Neither did the silver-and-blue car know overmuch rest. In view of the man's ubiquity in the studio, it was surprising how often Lontaine was to be seen speeding down Sunset Boulevard, bound for the business centre of Los Angeles, to other studios for mysterious conferences with local somebodies who had no known interest in the destinies of Linda Lee Inc., or to objectives whose nature remained a close secret between Lontaine, his chauffeur, and his God.
To all these picturesque symptoms of hustle and bounce, so little in character with the Briton of tradition, his wife played silent but attentive audience; though oftentimes her pretty eyes would light up with an unspoken comment too pungent to be wasted and, discreetly questing a sympathetic confidant would find it without fail in Barry Nolan, who learned to watch for that look whenever one of Lontaine's antics made a more than everyday appeal to his sense of humour.

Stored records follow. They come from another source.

(** * video-stream: the rendition pipeline of [app.py]

    A shallow embedding of the pure and file-system parts of the Flask
    application [src/app.py]: rendition planning, the CRF step table, segment
    enumeration, bit-rate estimation, manifest persistence, the catalog listing
    and the playlist summary, together with the properties the design document
    states about them.

    Conventions.
    - Python [int] is [Z].  A Python [float] (a duration, an epoch, a bit
      rate) is given by the rational [Q] it denotes; NaN and the infinities are
      outside the model.  Float arithmetic is not exact: the divisions and the
      rounding of the bit rate are the interpreter's, operations of the
      environment.
    - A [dict] read with [.get] is a record of [option] fields: [None] is an
      absent key.  Where the catalog listing reads a manifest from disk, a
      member may hold a value of another JSON type than the code expects.
      A [str] is a [string] of bytes (UTF-8); byte order is code-point order.
    - [sorted] / [list.sort] are stable; they are modelled by a stable
      insertion sort, which computes the same list as any stable sort.
    - Exceptions are an explicit result type; the file system is an explicit
      state. *)

From Stdlib Require Import ZArith QArith Qround Qabs Lia Ascii.
From Stdlib Require Import Sorting.Sorted Permutation.
From stdpp Require Import base option list gmap strings pretty sorting.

Irish both by descent and profession, Nolan had at least that sense conspicuously developed. What others he possessed of which as much might be asserted, was a question which came to occupy many of Lucinda's spare moments. She was not at all disposed to be hypercritical, in the beginning, she had yet to cultivate conceit in her abilities as an actress, she knew that she knew little more than nothing about the manufacture of motion-pictures; and Summerlad had so highly recommended Nolan she inclined to suspect there must be something radically wrong with her judgment. With all this, she couldn't pretend to account for Nolan's high place in the hierarchy of the cinema, unless a sprightly and affectionate disposition, a fetching grin, infectious verve, impudence without end, and a distinctly indicated vein of genius at crap-shooting, summed up the essential qualifications of a director who pretended to earn a wage of twenty-five thousand dollars per production. Certainly nothing that Nolan was contributing to this present picture, in the way of action, business, sense of dramatic proportion and feeling for pictorial values, appealed as in any way inspired—except occasionally by a retentive memory.